| DATASET EXTRACT |
(** * Cross-account CI/CD bootstrap: shell orchestration and CDK stacks

    A shallow embedding of
    - the bootstrap script [automate_deployment.sh] (a small shell monad
      with background jobs, the [sed]/[awk] key-ARN extraction),
    - the CDK app [bin/cross-account-pipeline.ts],
    - [lib/application-stack.ts] and the two variants of
      [lib/pipeline-stack.ts],
    together with the properties stated about them. *)

From Stdlib Require Import String Ascii List Bool Arith Lia.
From stdpp Require Import gmap strings.
Import ListNotations.

Local Open Scope string_scope.
Local Open Scope list_scope.

(* ===================================================================== *)
(** ** Text utilities: lines, fields, patterns *)
(* ===================================================================== *)

Module Text.

(** Line feed, the record separator of [sed] and [awk]. *)
Definition LF : ascii := "010"%char.
Definition TAB : ascii := "009"%char.

(** Blank characters: the default field separator of [awk] (also what
    [-F " "] selects) and the shell's default [IFS]. *)
Definition is_blank (c : ascii) : bool :=
  Ascii.eqb c " "%char || Ascii.eqb c TAB || Ascii.eqb c LF.

(** The lines of a text as [sed] and [awk] read them: every [LF] ends a
    line; a last line without [LF] is still a line. *)
Fixpoint lines (s : string) : list string :=
  match s with
  | EmptyString => []
  | String c s' =>
      if Ascii.eqb c LF then EmptyString :: lines s'
      else match lines s' with
           | [] => [String c EmptyString]
           | l :: ls => String c l :: ls
           end
  end.

(** Printing lines: each one followed by [LF]. *)
Fixpoint unlines (ls : list string) : string :=
  match ls with
  | [] => EmptyString
  | l :: ls' => l +:+ String LF (unlines ls')
  end.

(** An unanchored regular expression without metacharacters ([/Outputs:/],
    [/KeyArn/]) matches the lines that contain it. *)
Fixpoint contains (pat s : string) : bool :=
  String.prefix pat s ||
  match s with
  | EmptyString => false
  | String _ s' => contains pat s'
  end.

(** [/^$/] matches the empty line. *)
Definition is_empty (s : string) : bool :=
  match s with EmptyString => true | _ => false end.

(** Field splitting on runs of blanks, leading and trailing blanks
    ignored ([awk]'s default, the shell's word splitting). *)
Fixpoint fields (s : string) : list string :=
  match s with
  | EmptyString => []
  | String c s' =>
      if is_blank c then fields s'
      else match s' with
           | EmptyString => [String c EmptyString]
           | String c' _ =>
               if is_blank c' then String c EmptyString :: fields s'
               else match fields s' with
                    | f :: fs => String c f :: fs
                    | [] => [String c EmptyString]
                    end
           end
  end.

(** [$n] of [awk] (1-based); the empty string when the record has fewer
    fields. *)
Definition field (n : nat) (record : string) : string :=
  nth (pred n) (fields record) EmptyString.

(** Command substitution [$(...)] removes all trailing newlines. *)
Fixpoint strip_trailing_newlines (s : string) : string :=
  match s with
  | EmptyString => EmptyString
  | String c s' =>
      let r := strip_trailing_newlines s' in
      if Ascii.eqb c LF && is_empty r then EmptyString else String c r
  end.

(** [sed -n -e '/Outputs:/,/^$/ p']: a range opens at a line matching
    [/Outputs:/] and closes at the next later line matching [/^$/]; the
    lines of the range are printed; after a range has closed a new one
    can open. [active] tells whether a range is open. *)
Fixpoint sed_range (active : bool) (ls : list string) : list string :=
  match ls with
  | [] => []
  | l :: ls' =>
      if active then l :: sed_range (negb (is_empty l)) ls'
      else if contains "Outputs:" l then l :: sed_range true ls'
      else sed_range false ls'
  end.

(** Whether a text stops in the middle of a line: its last line has no
    [LF] behind it. *)
Fixpoint unterminated (s : string) : bool :=
  match s with
  | EmptyString => false
  | String c s' =>
      match s' with
      | EmptyString => negb (Ascii.eqb c LF)
      | String _ _ => unterminated s'
      end
  end.

(** What the [p] commands of that script write. [sed] ends a printed line
    with [LF], except the last line of an input that stops without one
    ([missing_LF]): that line is written as it was read. *)
Fixpoint sed_print (missing_LF active : bool) (ls : list string) : string :=
  match ls with
  | [] => EmptyString
  | l :: ls' =>
      let printed :=
        match ls' with
        | [] => if missing_LF then l else l +:+ String LF EmptyString
        | _ :: _ => l +:+ String LF EmptyString
        end in
      if active then printed +:+ sed_print missing_LF (negb (is_empty l)) ls'
      else if contains "Outputs:" l then printed +:+ sed_print missing_LF true ls'
      else sed_print missing_LF false ls'
  end.

Definition sed_Outputs (text : string) : string :=
  sed_print (unterminated text) false (lines text).

(** [awk -F " " '/KeyArn/ { print $3 }']: for every record containing
    [KeyArn], the third field and a newline. *)
Fixpoint awk_print3 (ls : list string) : string :=
  match ls with
  | [] => EmptyString
  | l :: ls' =>
      if contains "KeyArn" l
      then field 3 l +:+ String LF (awk_print3 ls')
      else awk_print3 ls'
  end.

Definition awk_KeyArn (text : string) : string := awk_print3 (lines text).

(** The value of [KEY_ARN] for a given content of the captured output:
<<
  sed -n -e '/Outputs:/,/^$/ p' ${CDK_OUTPUT_FILE} > .cfn_outputs
  KEY_ARN=$(awk -F " " '/KeyArn/ { print $3 }' .cfn_outputs)
>> *)
Definition cfn_outputs (cdk_output : string) : string := sed_Outputs cdk_output.

Definition extract_key_arn (cdk_output : string) : string :=
  strip_trailing_newlines (awk_KeyArn (cfn_outputs cdk_output)).

(** All characters of a string satisfy a test. *)
Fixpoint all_chars (p : ascii -> bool) (s : string) : bool :=
  match s with
  | EmptyString => true
  | String c s' => p c && all_chars p s'
  end.

Definition no_LF (s : string) : Prop :=
  all_chars (fun c => negb (Ascii.eqb c LF)) s = true.

Definition no_blank (s : string) : Prop :=
  all_chars (fun c => negb (is_blank c)) s = true.

(** Modelled after the specification's wording, for comparison with the
    filters above: the lines from the first line matching [Outputs:]
    through the next blank line. *)
Fixpoint through_blank (ls : list string) : list string :=
  match ls with
  | [] => []
  | l :: ls' => if is_empty l then [l] else l :: through_blank ls'
  end.

Fixpoint first_Outputs_region (ls : list string) : list string :=
  match ls with
  | [] => []
  | l :: ls' =>
      if contains "Outputs:" l then l :: through_blank ls'
      else first_Outputs_region ls'
  end.

(** The specification's wording of the result: the third
    whitespace-delimited token of a line of that region containing
    [KeyArn]; empty when there is none. *)
Inductive spec_key_arn (text : string) : string -> Prop :=
| spec_key_arn_found l :
    In l (first_Outputs_region (lines text)) ->
    contains "KeyArn" l = true ->
    spec_key_arn text (field 3 l)
| spec_key_arn_none :
    Forall (fun l => contains "KeyArn" l = false)
           (first_Outputs_region (lines text)) ->
    spec_key_arn text EmptyString.

(** The extraction as the specification words it. *)
Definition spec_extraction (text : string) : Prop :=
  sed_range false (lines text) = first_Outputs_region (lines text) /\
  spec_key_arn text (extract_key_arn text).

End Text.


(** Sample captured outputs. *)
Module Samples.
Import Text.

(** The text of the specification's example. *)
Definition example_block : string :=
  unlines ["Outputs:"; "  ... KeyArn   abcd1234 ..."; ""].

(** A captured output with two [Outputs:] sections. *)
Definition two_sections : string :=
  unlines ["Outputs:"; "RepositoryStack.Name = repo-111111111111"; "";
           "Outputs:";
           "CrossAccountPipelineStack.ArtifactBucketEncryptionKeyArn = arn:aws:kms:us-west-2:111111111111:key/abc";
           ""].

(** A single [Outputs:] section with two lines containing [KeyArn]. *)
Definition two_key_lines : string :=
  unlines ["Outputs:"; "S.FirstKeyArn = k1"; "S.SecondKeyArn = k2"; ""].

(** What a deployment of the pipeline stack prints at its end. *)
Definition pipeline_output : string :=
  unlines [" CrossAccountPipelineStack"; "";
           "Outputs:";
           "CrossAccountPipelineStack.ArtifactBucketEncryptionKeyArn = arn:aws:kms:us-west-2:111111111111:key/abc";
           "";
           "Stack ARN:";
           "arn:aws:cloudformation:us-west-2:111111111111:stack/CrossAccountPipelineStack/1"].

End Samples.

(* ===================================================================== *)
(** ** A small shell: programs, external commands, background jobs *)
(* ===================================================================== *)

Module Shell.
Import Text.

(** The words of a simple command. *)
Definition argv := list string.

(** What an external command gives back: its exit status and the text it
    wrote (stdout and stderr together, as [2>&1] merges them). *)
Record result := { status : nat; stdout : string }.

(** The outside world decides how the [n]-th launched command ends. *)
Definition world := nat -> result.

(** The two local files the script works with. *)
Record files := {
  cdk_output_file : option string;    (* .cdk_output *)
  cfn_outputs_file : option string    (* .cfn_outputs *)
}.

(** Shell programs. [Run] waits for the command; [Bg] is [c &];
    [RunTee] is [c 2>&1 | tee -a .cdk_output]; [Util] is a standard
    utility ([rm], [sed], [awk]) whose effect on the local files and
    whose output are known. *)
Inductive sh : Type :=
| Halt
| Exit
| Printf (format : string) (k : sh)
| Run (c : argv) (k : result -> sh)
| Bg (c : argv) (k : sh)
| RunTee (c : argv) (k : result -> sh)
| Util (c : argv) (f : files -> files * result) (k : result -> sh).

(** Statements are programs waiting for their continuation. *)
Definition stmt := sh -> sh.

Declare Scope sh_scope.
Delimit Scope sh_scope with sh.
Notation "s ;; k" := (s k)
  (at level 100, k at level 200, right associativity, only parsing) : sh_scope.

Definition printf (format : string) : stmt := Printf format.
Definition run (c : argv) : stmt := fun k => Run c (fun _ => k).
Definition bg (c : argv) : stmt := Bg c.
Definition run_tee (c : argv) : stmt := fun k => RunTee c (fun _ => k).
Definition util (c : argv) (f : files -> files * result) : stmt :=
  fun k => Util c f (fun _ => k).
Definition exit_ : stmt := fun _ => Exit.

(** [if cond; then body; fi] *)
Definition when (cond : bool) (body : stmt) : stmt :=
  fun k => if cond then body k else k.

(** [c1 && c2 && ... && cn]: the first failure skips the rest of the
    list; the script goes on with the next line either way. *)
Fixpoint and_list (cs : list argv) : stmt :=
  fun k =>
    match cs with
    | [] => k
    | c :: cs' =>
        Run c (fun r => if Nat.eqb (status r) 0 then and_list cs' k else k)
    end.

(** [${VAR}]: an unset variable expands to the empty string. *)
Definition expand (v : option string) : string :=
  match v with Some s => s | None => EmptyString end.

(** [[[ -z "..." ]]] *)
Definition test_z (s : string) : bool := is_empty s.

(** An unquoted word after parameter expansion undergoes word
    splitting on blanks (pathname expansion is not modelled). *)
Definition word (s : string) : list string := fields s.

(** *** Events and the sequential run *)

Inductive event :=
| Out (format : string)                          (* printf *)
| Started (pid : nat) (background : bool) (c : argv)
| Completed (pid : nat) (r : result)             (* a foreground command returned *)
| Finished (pid : nat) (r : result).             (* a background job ended *)

Inductive outcome := Ended | Exited.

Record run_result := {
  trace : list event;
  final_files : files;
  how : outcome
}.

Definition emit (es : list event) (r : run_result) : run_result :=
  {| trace := es ++ trace r; final_files := final_files r; how := how r |}.

Definition tee_append (fs : files) (text : string) : files :=
  {| cdk_output_file := Some (expand (cdk_output_file fs) +:+ text);
     cfn_outputs_file := cfn_outputs_file fs |}.

(** What the script does, command after command: [pid] numbers the
    launched commands. A background job is only [Started] here; when it
    ends is up to the scheduler below. *)
Fixpoint exec (w : world) (pid : nat) (fs : files) (p : sh) : run_result :=
  match p with
  | Halt => {| trace := []; final_files := fs; how := Ended |}
  | Exit => {| trace := []; final_files := fs; how := Exited |}
  | Printf t k => emit [Out t] (exec w pid fs k)
  | Run c k =>
      emit [Started pid false c; Completed pid (w pid)]
           (exec w (S pid) fs (k (w pid)))
  | Bg c k => emit [Started pid true c] (exec w (S pid) fs k)
  | RunTee c k =>
      emit [Started pid false c; Completed pid (w pid)]
           (exec w (S pid) (tee_append fs (stdout (w pid))) (k (w pid)))
  | Util c f k =>
      let '(fs', r) := f fs in
      emit [Started pid false c; Completed pid r] (exec w (S pid) fs' (k r))
  end.

(** The commands launched, in order. *)
Fixpoint launched (tr : list event) : list argv :=
  match tr with
  | [] => []
  | Started _ _ c :: tr' => c :: launched tr'
  | _ :: tr' => launched tr'
  end.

| WHAT IS BEING ASKED |
Would you please copy exactly the part of the entries above that begins at the line containing "(** Printing lines: each" and ends at the line containing "(** An unanchored", both lines included?

| TASK RESPONSE |
(** Printing lines: each one followed by [LF]. *)
Fixpoint unlines (ls : list string) : string :=
  match ls with
  | [] => EmptyString
  | l :: ls' => l +:+ String LF (unlines ls')
  end.

(** An unanchored regular expression without metacharacters ([/Outputs:/],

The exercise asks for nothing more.